# wget with ssh socks

## Eagle_

Dear gentoo users,

The big picture:

- I would like my computer to connect a ftp server, every 1h, and download from there the files i don't have on my computer.

- The ftp server is behind a firewall and i was tolled i need to define in my socks.conf the following:

```
route {

        from: 0.0.0.0/0   to: 0.0.0.0/0   via: 127.0.0.1 port = 12345

        protocol: tcp                    # server supports tcp and udp.

        proxyprotocol: socks_v4 socks_v5 # server supports socks v4 and v5.

}
```

which i did.

- I need to open a ssh tunnel to the router:

```
ssh -l USERNAME -D 12345 123.123.123.123
```

What i did so far:

- I decided to use wget (after using the ssh above and using the command bellow, everything works fine):

```
socksify wget --user=USERNAME --password=PASSWORD -r -cN --directory-prefix=/usr/local/downloads/ ftp://192.168.80.149/
```

- To my /etc/crontab i added the line:

```
0 * * * *      root    socksify wget --user=USERNAME --password=PASSWORD -r -cN --directory-prefix=/usr/local/downloads ftp://192.168.80.149
```

My questions:

I would like to know if i could open the socks tunnel simply with wget, with out the need of using ssh.

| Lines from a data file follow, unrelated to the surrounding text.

Lemma grab_number_shape (data : list Z) (c : cursor) (bits : Z) :
  cursor_ok c -> 0 <= bits -> cbits c <= 8 * Z.of_nat (length data) ->
  rshape (grab_number data c bits) data c bits.
Proof.
  intros [Hp Hbp] Hbits Hle. unfold grab_number, rshape.
  unfold cbits in *. set (bp := c_bit c) in *. set (pos := c_pos c) in *.
  destruct (Z.ltb_spec (8 - bp) bits) as [Hbig | Hfits].
  - pose proof (load_inv data pos) as Hl.
    destruct (load data pos) as [byte | f]; unbind.
    2:{ destruct Hl as [-> Hl]. split; [reflexivity | lia]. }
    destruct Hl as [Hin _].
    set (b1 := bits - (8 - bp)).
    assert (b1 = 8 * (b1 / 8) + b1 mod 8) as Hb1eq by (apply Z.div_mod; lia).
    pose proof (Z.mod_pos_bound b1 8 ltac:(lia)) as Hrem.
    assert (0 <= b1 / 8) as Hk by (apply Z.div_pos; lia).
    set (k := b1 / 8) in *. set (rem := b1 mod 8) in *.
    pose proof (grab_number_loop_shape (S (length data)) data (pos + 1) k rem (8 - bp)
                  (Z.shiftr byte bp) ltac:(lia) Hk Hrem ltac:(lia)) as Hloop.
    rewrite <- Hb1eq in Hloop.
    destruct (grab_number_loop (S (length data)) data (pos + 1) b1 (8 - bp)
                (Z.shiftr byte bp)) as [[[[pos2 bits2] tally2] r2] | f]; unbind.
    2:{ destruct Hloop as [-> Hloop]. split; [reflexivity | lia]. }
    destruct Hloop as (Hfit2 & -> & ->).
    destruct (Z.eqb_spec rem 0) as [Hz | Hnz].
    + unfold cursor_ok; cbn [c_pos c_bit]. lia.
    + pose proof (load_inv data (pos + 1 + k)) as Hl.
      destruct (load data (pos + 1 + k)) as [byte2 | f]; unbind.
      2:{ destruct Hl as [-> Hl]. split; [reflexivity | lia]. }
      destruct Hl as [Hin2 _].
      rewrite Z.add_0_l, rem_8, (Z.mod_small rem 8) by lia.
      destruct (Z.eqb_spec rem 0) as [? | _]; [lia |]. unfold b2z.
      unfold cursor_ok; cbn [c_pos c_bit]. lia.
  - unbind.
    destruct (Z.eqb_spec bits 0) as [-> | Hnz].
    + unfold cursor_ok; cbn [c_pos c_bit]. fold pos bp. lia.
    + pose proof (load_inv data pos) as Hl.
      destruct (load data pos) as [byte | f]; unbind.
      2:{ destruct Hl as [-> Hl]. split; [reflexivity | lia]. }
      destruct Hl as [Hin _].
      destruct (advance_in_byte pos bp bits) as [Hc' Hbits']; try lia.
      cbv zeta in Hc', Hbits'.
      split; [lia |]. split; [exact Hc' |].
      unfold cbits in Hbits'. cbn [c_pos c_bit] in *. lia.
Qed.

Section ReadAny.

Variable data : list Z.

Lemma grab_unary_shape (fuel : nat) :
  forall (k diff : Z) (c : cursor),
    cursor_ok c -> cbits c <= 8 * Z.of_nat (length data) ->
    8 * Z.of_nat (length data) - cbits c < Z.of_nat fuel ->
    match grab_unary data fuel k diff c with
    | Ok (_, c') =>
        cursor_ok c' /\ cbits c < cbits c' <= 8 * Z.of_nat (length data)
    | Fault f => f = OutOfBounds
    end.
Proof.
  induction fuel as [| fuel IH]; intros k diff c Hc Hle Hfuel; [lia |].
  - cbn [grab_unary].
    pose proof (grab_bit_shape data c Hc) as Hs.
    destruct (grab_bit data c) as [[bit c1] | f]; unbind.
    2:{ apply Hs. }
    destruct Hs as (Hin & Hc1 & Hb1).
    destruct (bit =? 0); [split; [assumption | lia] |].
    specialize (IH k (wrap_s 64 (diff + int_shl 1 k)) c1 Hc1 ltac:(lia) ltac:(lia)).
    destruct (grab_unary data fuel k (wrap_s 64 (diff + int_shl 1 k)) c1)
      as [[v c'] | f]; [| assumption].
    split; [apply IH | lia].
Qed.

End ReadAny.

(** * The decoder ends on every stream *)

(** A read that starts after the end of the stream. *)
Lemma grab_beyond (data : list Z) (c : cursor) (bits : Z) :
  cursor_ok c -> 8 * Z.of_nat (length data) < cbits c -> 0 <= bits ->
  grab_number data c bits = if bits =? 0 then Ok (0, c) else Fault OutOfBounds.
Proof.
  intros [Hp Hbp] Hout Hbits. destruct c as [pos bp]. unfold cbits in Hout.
  cbn [c_pos c_bit] in *. unfold grab_number. cbn [c_pos c_bit].
  assert (load data pos = Fault OutOfBounds) as El.
  { pose proof (load_inv data pos) as Hl.
    destruct (load data pos) as [byte | f]; [lia |]. now destruct Hl as [-> _]. }
  destruct (Z.ltb_spec (8 - bp) bits); unbind.
  - rewrite El. unbind. destruct (Z.eqb_spec bits 0); [lia | reflexivity].
  - destruct (Z.eqb_spec bits 0); [reflexivity |]. rewrite El. reflexivity.
Qed.

(** A field of at most 31 bits is read as it stands. *)
Lemma grab_small (data : list Z) (c : cursor) (bits : Z) :
  bytes_ok data -> cursor_ok c -> 0 <= bits <= 31 ->
  match grab_number data c bits with
  | Ok (v, c') => 0 <= v < 2 ^ 31 /\ cursor_ok c'
  | Fault f => f = OutOfBounds
  end.
Proof.
  intros Hb Hc Hbits.
  destruct (Z_le_gt_dec (cbits c) (8 * Z.of_nat (length data))) as [Hle | Hout].
  - pose proof (Z.mod_pos_bound (le_combine data / 2 ^ cbits c) (2 ^ bits)
                  ltac:(apply pow2_pos; lia)) as Hv.
    assert (2 ^ bits <= 2 ^ 31) as Hpow by (apply Z.pow_le_mono_r; lia).
    pose proof (grab_number_spec data c bits Hb Hc ltac:(lia) Hle ltac:(lia)) as Hs.
    destruct (grab_number data c bits) as [[v c'] | f]; [| apply Hs].
    destruct Hs as (Hin & Hc' & Hcb & ->).
    split; [lia | assumption].
  - rewrite grab_beyond by (assumption || lia).
    destruct (bits =? 0); [| reflexivity].
    split; [change (2 ^ 31) with 2147483648; lia | assumption].
Qed.

Lemma grab_number_ends (data : list Z) (c : cursor) (bits : Z) :
  cursor_ok c -> 0 <= bits ->
  match grab_number data c bits with
  | Ok (_, c') => cursor_ok c'
  | Fault f => f = OutOfBounds
  end.
Proof.
  intros Hc Hbits.
  destruct (Z_le_gt_dec (cbits c) (8 * Z.of_nat (length data))) as [Hle | Hout].
  - pose proof (grab_number_shape data c bits Hc Hbits Hle) as Hs.
    destruct (grab_number data c bits) as [[v c'] | f]; apply Hs.
  - rewrite grab_beyond by (assumption || lia).
    destruct (bits =? 0); [assumption | reflexivity].
Qed.

Section DecodeEnds.

Variable fmt : sample_fmt.
Variable data : list Z.
Variable d : btw_def.
Hypothesis Hdata : bytes_ok data.

Lemma decode_samples_ends (n : nat) :
  forall i chan k j prev c out olen,
    cursor_ok c -> 0 <= k ->
    match decode_samples fmt data d n i chan k j prev c out olen with
    | Ok (c', _, _) => cursor_ok c'
    | Fault f => f = OutOfBounds
    end.
Proof.
  induction n as [| n IH]; intros i chan k j prev c out olen Hc Hk.
  - cbn. assumption.
  - cbn [decode_samples].
    pose proof (grab_bit_shape data c Hc) as H1.
    destruct (grab_bit data c) as [[sign c1] | f]; unbind; [| apply H1].
    destruct H1 as (Hin1 & Hc1 & Hb1).
    pose proof (cbits_nonneg c Hc) as Hn0.
    pose proof (grab_unary_shape data (S (8 * length data)) k 0 c1 Hc1 ltac:(lia)
                  ltac:(lia)) as H2.
    destruct (grab_unary data (S (8 * length data)) k 0 c1) as [[diff c2] | f];
      unbind; [| assumption].
    destruct H2 as (Hc2 & Hb2).
    pose proof (grab_number_ends data c2 k Hc2 Hk) as H3.
    destruct (grab_number data c2 k) as [[r c3] | f]; unbind; [| apply H3].
    match goal with
    | |- context [store out ?p ?x] =>
        pose proof (store_inv out p x) as H4; destruct (store out p x) as [out1 | f]
    end; unbind; [| apply H4].
    apply IH; assumption.
Qed.

Lemma decode_channels_ends (n : nat) :
  forall i cap bprl chan c out olen,
    cursor_ok c -> 0 <= bprl <= 31 ->
    match decode_channels fmt data d n i cap bprl chan c out olen with
    | Ok (c', _, _) => cursor_ok c'
    | Fault f => f = OutOfBounds
    end.
Proof.
  induction n as [| n IH]; intros i cap bprl chan c out olen Hc Hbprl.
  - cbn. assumption.
  - cbn [decode_channels].
    pose proof (grab_small data c bprl Hdata Hc Hbprl) as H1.
    destruct (grab_number data c bprl) as [[r c1] | f]; unbind; [| assumption].
    destruct H1 as (Hr & Hc1).
    rewrite (wrap_s_small 32 r) by (change (2 ^ (32 - 1)) with (2 ^ 31); lia).
    pose proof (decode_samples_ends (Z.to_nat cap) i chan r 0 0 c1 out olen
                  Hc1 ltac:(lia)) as H2.
    destruct (decode_samples fmt data d (Z.to_nat cap) i chan r 0 0 c1 out olen)
      as [[[c2 out2] olen2] | f]; unbind; [| assumption].
    apply IH; assumption.
Qed.

Lemma decode_block_ends (i cap bprl : Z) (c : cursor) (out : list (option Z))
    (olen : Z) :
  cursor_ok c -> 0 <= bprl <= 31 ->
  match decode_block fmt data d i cap bprl c out olen with
  | Ok (c', _, _) => cursor_ok c'
  | Fault f => f = OutOfBounds
  end.
Proof.
  intros Hc Hbprl. unfold decode_block.
  pose proof (decode_channels_ends (Z.to_nat (channels d)) i cap bprl 0 c out olen
                Hc Hbprl) as H1.
  destruct (decode_channels fmt data d (Z.to_nat (channels d)) i cap bprl 0 c out olen)
    as [[[c1 out1] olen1] | f]; unbind; [| assumption].
  destruct H1 as [Hp Hb]. unfold cursor_ok. cbn [c_pos c_bit].
  destruct (Z.eqb_spec (c_bit c1) 0); cbn [negb b2z]; lia.
Qed.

If this is not possible or someone have a better idea, i would like to know how could i cron automatically to open the ssh tunnel and downloading the files with wget or another tool.

Thanks

----------

## Hu

This sounds like the perfect job for rsync.  If you can influence the server, you may be better off setting up an rsyncd on it.

You could use public key authentication to allow ssh to connect to the remote system in an unattended manner.  However, you would need to store the public key unencrypted on your system, which could be a security risk if someone can gain access to your filesystem.

There is native SOCKS5 support in net-misc/wget which would remove the need to use socksify.

----------

## Eagle_

Unfortunately my device doesn't support rsync... only simple ftp and i can also use telnet

----------

## Eagle_

I looked at http://www.gnu.org/software/wget/manual/wget.html but i haven't found how to use native socks options in net-misc/wget.

Maybe it is because i am not specialist in networks   :Sad: 

I hope someone who knows could tell me where to search this or write how to configure wget

Thanks

----------